Feature	Description	Simple Analogy
Filtering (Predicates)	Eliminating unsuitable nodes immediately.	“This shirt is size Small, I need Large. Discard it.“
Scoring (Priorities)	Ranking the remaining “survivor” nodes.	“These 3 shirts fit, but the red one looks the best. Pick the red one.“
Taints & Tolerations	Repelling pods from specific nodes.	“This seat is ‘Reserved’ for VIPs. You can’t sit here unless you have a VIP ticket.”
Node Affinity	Attracting pods to specific nodes.	“I prefer to sit near the window (US-East zone).”
Pod Affinity	Grouping pods together.	“I want to sit next to my friend (Database Pod).”
Pod Anti-Affinity	Keeping pods apart (for safety).	“I don’t want to sit next to my ex (Same App Instance).”

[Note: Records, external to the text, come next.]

(** [update_node] writes one row at most: the keys of both node tables stay
    as they are, in order; every other key reads back as before; no employer
    link, relationship or log entry changes.  It asks for a reload unless
    the row is missing. *)
Theorem update_node_writes_one_row
  (db : Database) (st : RelationshipState.t) (node_id : Z) (node_type : string)
  (updated_data : list (string * string)) :
  let o := update_node db st node_id node_type updated_data in
  map Account.id (tbl_account (out_db o)) = map Account.id (tbl_account db)
  /\ map Contact.id (tbl_contact (out_db o)) = map Contact.id (tbl_contact db)
  /\ (forall k, k <> node_id ->
        find (fun a => Account.id a =? k) (tbl_account (out_db o))
        = find (fun a => Account.id a =? k) (tbl_account db)
        /\ find (fun c => Contact.id c =? k) (tbl_contact (out_db o))
           = find (fun c => Contact.id c =? k) (tbl_contact db))
  /\ map Contact.account_id (tbl_contact (out_db o))
     = map Contact.account_id (tbl_contact db)
  /\ tbl_relationship (out_db o) = tbl_relationship db
  /\ tbl_relationshiplog (out_db o) = tbl_relationshiplog db
  /\ out_state o = st
  /\ (yielded o = [load_data] \/ (yielded o = [] /\ out_db o = db)).
Proof.
  cbv zeta. unfold update_node.
  destruct (String.eqb node_type "company").
  - destruct (find (fun a => Account.id a =? node_id) (tbl_account db))
      as [a|] eqn:Hf;
      cbn [out_db out_state yielded tbl_account tbl_contact tbl_relationship
             tbl_relationshiplog].
    + apply find_some in Hf. destruct Hf as [_ Hid]. apply Z.eqb_eq in Hid.
      repeat split; try reflexivity.
      * apply replace_account_ids.
      * apply find_replace_account_other. cbn [Account.id]. congruence.
      * now left.
    + repeat split; try reflexivity. right. now split.
  - destruct (String.eqb node_type "person");
      [|repeat split; try reflexivity; now left].
    destruct (find (fun c => Contact.id c =? node_id) (tbl_contact db))
      as [c|] eqn:Hf;
      cbn [out_db out_state yielded tbl_account tbl_contact tbl_relationship
             tbl_relationshiplog].
    + pose proof (find_some _ _ Hf) as [Hin Hid]. apply Z.eqb_eq in Hid.
      repeat split; try reflexivity.
      * apply replace_contact_ids.
      * apply find_replace_contact_other. cbn [Contact.id]. congruence.
      * apply (replace_contact_employers c); [|reflexivity].
        cbn [Contact.id]. now rewrite Hid.
      * now left.
    + repeat split; try reflexivity. right. now split.
Qed.

Lemma resolves_incl (db db' : Database) (n : Node) :
  incl (map Account.id (tbl_account db)) (map Account.id (tbl_account db')) ->
  incl (map Contact.id (tbl_contact db)) (map Contact.id (tbl_contact db')) ->
  resolves db n -> resolves db' n.
Proof.
  intros Ha Hc [[Ht Hin]|[Ht Hin]]; [left | right]; split; auto.
Qed.

(** The store [delete_node] leaves, table by table. *)
Lemma delete_node_store
  (db : Database) (st : RelationshipState.t) (node_id : Z) (node_type : string) :
  let db' := out_db (delete_node db st node_id node_type) in
  let removed :=
    map Relationship.id
      (filter (touches node_type node_id) (tbl_relationship db)) in
  tbl_relationship db'
  = filter (fun r => negb (mem Z.eqb (Relationship.id r) removed))
           (tbl_relationship db)
  /\ tbl_relationshiplog db'
     = filter (fun l => negb (mem Z.eqb (RelationshipLog.relationship_id l)
                                  removed))
              (tbl_relationshiplog db)
  /\ ((node_type = "company"
       /\ tbl_account db'
          = filter (fun a => negb (Account.id a =? node_id)) (tbl_account db)
       /\ tbl_contact db'
          = map (fun c => if linked_to node_id c then detach c else c)
                (tbl_contact db))
      \/ (node_type = "person"
          /\ tbl_account db' = tbl_account db
          /\ tbl_contact db'
             = filter (fun c => negb (Contact.id c =? node_id)) (tbl_contact db))
      \/ (tbl_account db' = tbl_account db /\ tbl_contact db' = tbl_contact db)).
Proof.
  cbv zeta. unfold delete_node. cbn [out_db].
  destruct (fold_delete_relationship
              (filter (touches node_type node_id) (tbl_relationship db)) db)
    as [Hr [Hl [Ha Hc]]].
  cbv zeta in Hr, Hl, Ha, Hc.
  destruct (String.eqb node_type "company") eqn:Ec.
  - apply String.eqb_eq in Ec.
    destruct (find _ _); cbn [tbl_account tbl_contact tbl_relationship
                               tbl_relationshiplog];
      rewrite ?Hr, ?Hl, ?Ha, ?Hc; repeat split; auto.
  - destruct (String.eqb node_type "person") eqn:Ep.
    + apply String.eqb_eq in Ep.
      destruct (find _ _); cbn [tbl_account tbl_contact tbl_relationship
                                 tbl_relationshiplog];
        rewrite ?Hr, ?Hl, ?Ha, ?Hc; repeat split; auto.
    + rewrite Hr, Hl, Ha, Hc. repeat split; auto.
Qed.

Lemma untouched_end (node_type : string) (node_id : Z) (r : Relationship.t) :
  touches node_type node_id r = false ->
  src r <> (node_type, node_id) /\ tgt r <> (node_type, node_id).
Proof.
  unfold touches, src, tgt. intros H. apply orb_false_iff in H.
  destruct H as [Hs Ht].
  split; intros E; inversion E; subst;
    rewrite String.eqb_refl, Z.eqb_refl in *; discriminate.
Qed.
(** The decimal literal [parseFloat] finds at the front of the text,
    [None] when there is none.  The literal [Infinity], which [parseFloat]
    also reads, is no count of seconds and counts as none here. *)
Definition read_decimal (s : ustring) : option Decimal :=
  let (neg, s1) := take_sign (dropwhile js_isspace s) in
  let (ip, r1) := span_digits s1 in
  let (fp, r2) :=
    match r1 with
    | c :: t => if (c =? 46)%N then span_digits t else ([], r1)
    | [] => ([], r1)
    end in
  match ip ++ fp with
  | [] => None
  | m => Some {| dec_mantissa := signed neg (digits_value m);
                 dec_exponent := exponent_part r2 - Z.of_nat (length fp) |}
  end.

Definition double_of_decimal (d : Decimal) : Double :=
  if (0 <=? dec_exponent d)%Z
  then nearest_double (dec_mantissa d * 10 ^ dec_exponent d) 1
  else nearest_double (dec_mantissa d) (10 ^ (- dec_exponent d)).

(** [parseFloat(s)]: the double nearest to the literal; [None] is [NaN]. *)
Definition parseFloat (s : ustring) : option Double :=
  option_map double_of_decimal (read_decimal s).

(** [timeStr.split(':')] *)
Fixpoint split_colon (s : ustring) : list ustring :=
  match s with
  | [] => [[]]
  | c :: t =>
      if (c =? 58)%N then [] :: split_colon t
      else match split_colon t with
           | p :: ps => (c :: p) :: ps
           | [] => [[c]]
           end
  end.

Definition colon : ustring := lit ":".

(** [formatTime] and [formatScormTime], for a count of seconds that is not
    negative and below 2^53: there [Math.floor] of the rounded quotient is
    the quotient of the integers. *)
Definition formatTime (seconds : Z) : ustring :=
  let hrs := (seconds / 3600)%Z in
  let mins := (Z.rem seconds 3600 / 60)%Z in
  let secs := Z.rem seconds 60 in
  pad_zeros 2 (str_of_int hrs) ++ colon
  ++ pad_zeros 2 (str_of_int mins) ++ colon
  ++ pad_zeros 2 (str_of_int secs).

The Kube-Scheduler is a control plane component that runs within the master node. Its entire life purpose is to watch for Unbound Pods.

The Scheduling Loop (The Lifecycle):

Queueing: When you run kubectl run nginx, the API server saves the pod to etcd. The Scheduler notices this pod is sitting in the “Scheduling Queue.”
Filtering (Hard Constraints): The scheduler looks at all available nodes (e.g., 100 nodes). It runs checks like:
- NodeResourcesFit: Does the node have enough free CPU/Memory?
- NodeUnschedulable: Is the node cordoned (closed for maintenance)?
- TaintToleration: Does the pod tolerate the node’s taints?
- Result: Maybe only 20 nodes pass this filter. The rest are dropped for this specific pod.
Scoring (Soft Constraints): Now it looks at those 20 nodes to find the “best” one. It calculates a score (0-100) for each.
- ImageLocality: Does the node already have the nginx image downloaded? (Saves time = Higher score).
- LeastRequested: Which node is emptiest? (Spreading the load = Higher score).
Binding: The node with the highest score wins. The Scheduler sends a Binding object to the API Server saying, “Assign Pod X to Node Y.”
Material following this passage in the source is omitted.